1. Home
  2. Detection Strategies
  3. Behavioral Detection of Fallback or Alternate C2 Channels

Behavioral Detection of Fallback or Alternate C2 Channels

Technique Detected:  Fallback Channels | T1008

ID: DET0499
Domains: Enterprise
Analytics: AN1376, AN1377, AN1378, AN1379
Version: 1.0
Created: 21 October 2025
Last Modified: 21 October 2025
Version Permalink

Analytics

AN1376

Establishing network connections on uncommon ports or protocols following C2 disruption or blocking.
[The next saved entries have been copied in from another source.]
(* ===== verification/Stack.v ===== *)
(** * The script stack ([crates/subcoin-script/src/stack.rs])

    [GenericStack] wraps a vector whose last element is the top.  Every
    operation of the source is a function from stacks to an outcome; the
    slices and indices are written with the same bounds, so an index out of
    range would be a [Panic]. *)

From Stdlib Require Import ZArith Lia.
From stdpp Require Import prelude.
From S2P Require Import Prelude Opcode ScriptNum ScriptTypes.

(** A stack used for managing script execution data. *)
Record GenericStack (T : Type) := mk_stack {
  data : list T;
  minimaldata : bool;
}.
Arguments mk_stack {T}.
Arguments data {T}.
Arguments minimaldata {T}.

(** Stack for the script execution. *)
Abbreviation Stack := (GenericStack bytes).

(** Converts a byte slice to a boolean. *)
Definition cast_to_bool (d : bytes) : bool :=
  match last d with
  | Some b =>
      existsb (fun x => negb (x =? 0)) (removelast d) ||
      (negb (b =? 0) && negb (b =? 0x80))
  | None => false
  end.

Module GenericStack.
Section ops.
Context {T : Type}.
Implicit Types (s : GenericStack T) (n i : nat).

Definition new (d : list T) (verify_minimaldata : bool) : GenericStack T :=
  {| data := d; minimaldata := verify_minimaldata |}.

Definition with_data (d : list T) : GenericStack T :=
  {| data := d; minimaldata := false |}.

Definition with_flags (flags : Z) : GenericStack T :=
  {| data := []; minimaldata := verify_minimaldata flags |}.

Definition set_data s (d : list T) : GenericStack T :=
  {| data := d; minimaldata := minimaldata s |}.

Definition len s : nat := length (data s).
Definition is_empty s : bool := match data s with [] => true | _ => false end.

(** Ensure there are at least [n] elements on the stack. *)
Definition require s n : res StackError unit :=
  if (len s <? n)%nat then Err InvalidOperation else Ok tt.

(** Returns the last element of the stack. *)
Definition last s : res StackError T := ok_or InvalidOperation (list.last (data s)).

(** Removes and returns the last element of the stack. *)
Definition pop s : res StackError (T * GenericStack T) :=
  x ← ok_or InvalidOperation (list.last (data s));
  Ok (x, set_data s (removelast (data s))).

(** Push an element onto the stack. *)
Definition push s (value : T) : GenericStack T := set_data s (data s ++ [value]).

(** Returns the element at the specified position from the top. *)
Definition top s i : res StackError T :=
  let pos := (i + 1)%nat in
  require s pos;;
  expect (data s !! (len s - pos)%nat).

(** Removes the element at the given index. *)
Definition remove s i : res StackError (T * GenericStack T) :=
  let pos := (i + 1)%nat in
  require s pos;;
  let to_remove := (len s - pos)%nat in
  x ← expect (data s !! to_remove);
  Ok (x, set_data s (firstn to_remove (data s) ++ skipn (S to_remove) (data s))).

(** Removes the top [n] stack items. *)
Definition drop s n : res StackError (GenericStack T) :=
  require s n;;
  Ok (set_data s (Nat.iter n (@removelast T) (data s))).

(** Duplicates the top [n] items on the stack. *)
Definition dup s n : res StackError (GenericStack T) :=
  require s n;;
  Ok (set_data s (data s ++ skipn (len s - n) (data s))).

(** Copies [n] items [n] items back to the top of the stack. *)
Definition over s n : res StackError (GenericStack T) :=
  let count := (n * 2)%nat in
  require s count;;
  Ok (set_data s (data s ++ firstn n (skipn (len s - count) (data s)))).

(** Rotates the top [3n] items on the stack to the left [n] times. *)
Definition rot s n : res StackError (GenericStack T) :=
  let count := (n * 3)%nat in
  require s count;;
  let start_index := (len s - count)%nat in
  let slice := skipn start_index (data s) in
  Ok (set_data s (firstn start_index (data s) ++ (skipn n slice ++ firstn n slice))).

(** Swaps the top [n] items on the stack with those below them. *)
Definition swap s n : res StackError (GenericStack T) :=
  let count := (n * 2)%nat in
  require s count;;
  let mid := (len s - count + n)%nat in
  let lower := firstn mid (data s) in
  let upper := skipn mid (data s) in
  let base := (len s - count)%nat in
  Ok (set_data s ((firstn base lower ++ firstn n upper) ++
                  (skipn base lower ++ skipn n upper))).

(** Removes the second-to-top stack item ([Vec::swap_remove]). *)
Definition nip s : res StackError (GenericStack T) :=
  require s 2;;
  x ← expect (list.last (data s));
  Ok (set_data s (removelast (<[(len s - 2)%nat := x]> (data s)))).

(** Copies the top item before the second-to-top item ([Vec::insert]). *)
Definition tuck s : res StackError (GenericStack T) :=
  require s 2;;
  v ← expect (list.last (data s));
  Ok (set_data s (firstn (len s - 2) (data s) ++ v :: skipn (len s - 2) (data s))).
End ops.

(** Pops a number from the stack and converts it into a [ScriptNum]. *)
Definition pop_num (s : Stack) : res StackError (Z * Stack) :=
  '(x, s') ← pop s;
  n ← map_err StackNum (ScriptNum.from_bytes x (minimaldata s) None);
  Ok (n, s').

(** Peeks the top element and converts it to a boolean. *)
Definition peek_bool (s : Stack) : res StackError bool :=
  x ← last s;
  Ok (cast_to_bool x).

(** Pops the top element and converts it to a boolean. *)
Definition pop_bool (s : Stack) : res StackError (bool * Stack) :=
  '(x, s') ← pop s;
  Ok (cast_to_bool x, s').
Often executed by processes that typically exhibit no network activity.

Log Sources
Data Component Name Channel
Network Connection Creation (DC0082) WinEventLog:Sysmon EventCode=3
Network Traffic Flow (DC0078) NSM:Flow uncommon ports
Mutable Elements
Field Description
DestinationPort Can be tuned to include unexpected or high-entropy ports not typically associated with the process.
ProcessName Useful to filter benign applications vs suspicious fallback attempts.
DataVolumeRatio Tunable ratio of sent/received bytes to indicate potential C2 beaconing or exfiltration.
TimeWindow Adjust temporal window to match likely fallback C2 retries after primary channel fails.

AN1377

Creation of outbound connections on alternate ports or using covert transport (e.g., ICMP, DNS) from non-network-intensive processes, following known disruption or blocked traffic.

Log Sources
Data Component Name Channel
Network Connection Creation (DC0082) auditd:SYSCALL outbound connections
Network Traffic Flow (DC0078) NSM:Flow alternate ports
Mutable Elements
Field Description
ProtocolType Can filter for rare fallback channel types (e.g., ICMP, DNS over HTTP).
UserContext Tuning by user (e.g., root vs. service account) helps suppress noise.

AN1378

Outbound fallback traffic from low-profile or background launch agents using unusual protocols or destinations after primary channel inactivity.

Log Sources
Data Component Name Channel
Network Connection Creation (DC0082) macos:unifiedlog None
Network Traffic Flow (DC0078) NSM:Flow None
Mutable Elements
Field Description
LaunchAgentContext Used to suppress known legitimate agents.
PayloadEntropy Can help isolate covert or encrypted fallback traffic.

AN1379

Outbound traffic from host management services or guest-to-host interactions over unusual interfaces (e.g., backdoor API endpoints or external VPN tunnels).

Log Sources
Data Component Name Channel
Network Connection Creation (DC0082) esxi:vmkernel None
Network Traffic Flow (DC0078) esxi:vpxd None
Mutable Elements
Field Description
InterfaceName May vary based on ESXi build and should be filtered to suppress known interfaces.
FallbackIPRanges Environment-specific ranges to ignore (e.g., DR tunnels or out-of-band mgmt).